◆ LISTED ENTRIES ◆
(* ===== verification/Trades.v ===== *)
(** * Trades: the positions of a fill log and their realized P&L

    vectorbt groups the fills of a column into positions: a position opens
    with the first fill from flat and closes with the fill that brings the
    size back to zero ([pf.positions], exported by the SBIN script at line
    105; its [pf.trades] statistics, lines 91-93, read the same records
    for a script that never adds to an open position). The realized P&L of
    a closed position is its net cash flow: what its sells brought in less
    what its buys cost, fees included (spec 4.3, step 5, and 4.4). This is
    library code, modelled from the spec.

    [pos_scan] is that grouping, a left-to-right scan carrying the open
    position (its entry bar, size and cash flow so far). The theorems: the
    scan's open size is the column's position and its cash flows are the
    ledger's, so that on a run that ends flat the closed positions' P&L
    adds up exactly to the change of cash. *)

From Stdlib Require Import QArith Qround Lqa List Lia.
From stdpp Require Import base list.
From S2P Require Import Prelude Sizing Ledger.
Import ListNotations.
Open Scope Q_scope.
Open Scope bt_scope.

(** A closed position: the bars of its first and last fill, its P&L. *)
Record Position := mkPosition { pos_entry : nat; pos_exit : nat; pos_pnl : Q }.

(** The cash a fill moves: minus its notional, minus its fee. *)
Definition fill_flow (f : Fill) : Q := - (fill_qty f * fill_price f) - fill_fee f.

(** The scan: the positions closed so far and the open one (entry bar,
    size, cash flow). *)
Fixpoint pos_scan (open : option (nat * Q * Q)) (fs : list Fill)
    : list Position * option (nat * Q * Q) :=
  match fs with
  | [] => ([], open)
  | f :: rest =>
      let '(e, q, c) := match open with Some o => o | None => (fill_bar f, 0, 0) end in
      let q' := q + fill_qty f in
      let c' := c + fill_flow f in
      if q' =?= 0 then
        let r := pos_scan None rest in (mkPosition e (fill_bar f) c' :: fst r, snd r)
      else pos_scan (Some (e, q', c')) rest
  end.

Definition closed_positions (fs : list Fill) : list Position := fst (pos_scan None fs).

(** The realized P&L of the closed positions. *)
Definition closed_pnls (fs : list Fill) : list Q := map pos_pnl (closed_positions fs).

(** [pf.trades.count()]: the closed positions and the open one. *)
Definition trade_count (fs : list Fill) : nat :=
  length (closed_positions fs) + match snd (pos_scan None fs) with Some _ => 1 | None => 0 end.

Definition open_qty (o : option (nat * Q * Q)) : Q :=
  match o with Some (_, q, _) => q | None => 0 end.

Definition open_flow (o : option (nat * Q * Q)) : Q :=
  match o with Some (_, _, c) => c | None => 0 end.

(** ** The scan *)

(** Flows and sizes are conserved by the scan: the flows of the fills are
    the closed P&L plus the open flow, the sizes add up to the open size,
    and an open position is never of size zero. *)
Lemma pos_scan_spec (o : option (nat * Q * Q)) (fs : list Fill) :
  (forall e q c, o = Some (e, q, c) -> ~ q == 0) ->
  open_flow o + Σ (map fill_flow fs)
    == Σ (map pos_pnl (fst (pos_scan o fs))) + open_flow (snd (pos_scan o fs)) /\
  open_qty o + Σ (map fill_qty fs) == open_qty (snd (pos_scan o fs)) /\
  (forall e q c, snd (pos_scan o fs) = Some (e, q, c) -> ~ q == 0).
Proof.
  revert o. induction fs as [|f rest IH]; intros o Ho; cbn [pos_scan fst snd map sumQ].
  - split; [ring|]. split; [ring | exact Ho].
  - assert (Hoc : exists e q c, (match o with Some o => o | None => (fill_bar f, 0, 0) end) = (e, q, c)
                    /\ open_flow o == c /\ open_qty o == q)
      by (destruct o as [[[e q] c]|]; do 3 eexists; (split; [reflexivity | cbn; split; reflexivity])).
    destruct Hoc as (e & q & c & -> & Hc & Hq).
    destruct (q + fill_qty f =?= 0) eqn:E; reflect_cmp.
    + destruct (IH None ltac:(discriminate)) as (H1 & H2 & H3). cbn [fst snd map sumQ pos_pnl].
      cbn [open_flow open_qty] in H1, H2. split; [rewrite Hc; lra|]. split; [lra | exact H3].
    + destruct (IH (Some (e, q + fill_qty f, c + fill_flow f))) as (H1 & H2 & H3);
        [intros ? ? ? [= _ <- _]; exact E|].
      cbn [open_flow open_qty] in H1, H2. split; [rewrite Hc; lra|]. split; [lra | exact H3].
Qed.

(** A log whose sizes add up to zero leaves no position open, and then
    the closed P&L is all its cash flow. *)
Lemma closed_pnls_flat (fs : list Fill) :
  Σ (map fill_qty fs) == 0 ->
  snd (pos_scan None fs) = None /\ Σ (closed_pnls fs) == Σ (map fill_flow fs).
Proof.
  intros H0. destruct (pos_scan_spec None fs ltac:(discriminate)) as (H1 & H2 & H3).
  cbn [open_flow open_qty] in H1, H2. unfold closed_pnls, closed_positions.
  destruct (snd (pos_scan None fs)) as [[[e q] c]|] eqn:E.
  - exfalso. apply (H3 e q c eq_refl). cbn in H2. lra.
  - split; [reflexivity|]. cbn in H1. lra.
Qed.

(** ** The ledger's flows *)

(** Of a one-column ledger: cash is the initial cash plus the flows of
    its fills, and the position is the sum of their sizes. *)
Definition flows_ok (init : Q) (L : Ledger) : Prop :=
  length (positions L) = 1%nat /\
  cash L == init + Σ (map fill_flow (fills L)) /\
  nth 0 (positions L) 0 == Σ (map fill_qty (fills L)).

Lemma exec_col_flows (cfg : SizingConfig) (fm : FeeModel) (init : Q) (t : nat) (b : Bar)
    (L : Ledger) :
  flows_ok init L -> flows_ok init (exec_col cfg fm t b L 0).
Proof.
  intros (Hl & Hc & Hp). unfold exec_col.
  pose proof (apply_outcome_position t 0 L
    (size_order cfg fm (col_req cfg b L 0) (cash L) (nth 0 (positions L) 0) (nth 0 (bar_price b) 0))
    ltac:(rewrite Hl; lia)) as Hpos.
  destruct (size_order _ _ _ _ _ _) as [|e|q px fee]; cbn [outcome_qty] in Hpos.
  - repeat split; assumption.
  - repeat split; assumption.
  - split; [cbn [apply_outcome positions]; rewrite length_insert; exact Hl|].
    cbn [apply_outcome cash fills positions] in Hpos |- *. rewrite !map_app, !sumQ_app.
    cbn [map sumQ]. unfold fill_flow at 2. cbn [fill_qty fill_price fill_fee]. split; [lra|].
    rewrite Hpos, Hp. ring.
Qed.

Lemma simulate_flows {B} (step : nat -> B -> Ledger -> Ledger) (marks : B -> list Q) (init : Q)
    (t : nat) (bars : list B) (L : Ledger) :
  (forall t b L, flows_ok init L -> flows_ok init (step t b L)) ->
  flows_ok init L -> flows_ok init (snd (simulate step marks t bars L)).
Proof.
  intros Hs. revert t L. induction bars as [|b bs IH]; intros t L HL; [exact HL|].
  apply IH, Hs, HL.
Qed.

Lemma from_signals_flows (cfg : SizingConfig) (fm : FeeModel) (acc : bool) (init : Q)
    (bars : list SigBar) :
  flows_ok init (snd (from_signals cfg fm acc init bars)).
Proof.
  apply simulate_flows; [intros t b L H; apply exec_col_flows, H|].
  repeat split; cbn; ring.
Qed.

◆ THE PROBLEM ◆
Your reply must be one number, namely how many lines of the material above contain the string "their".

◆ ANSWER SECTION ◆
2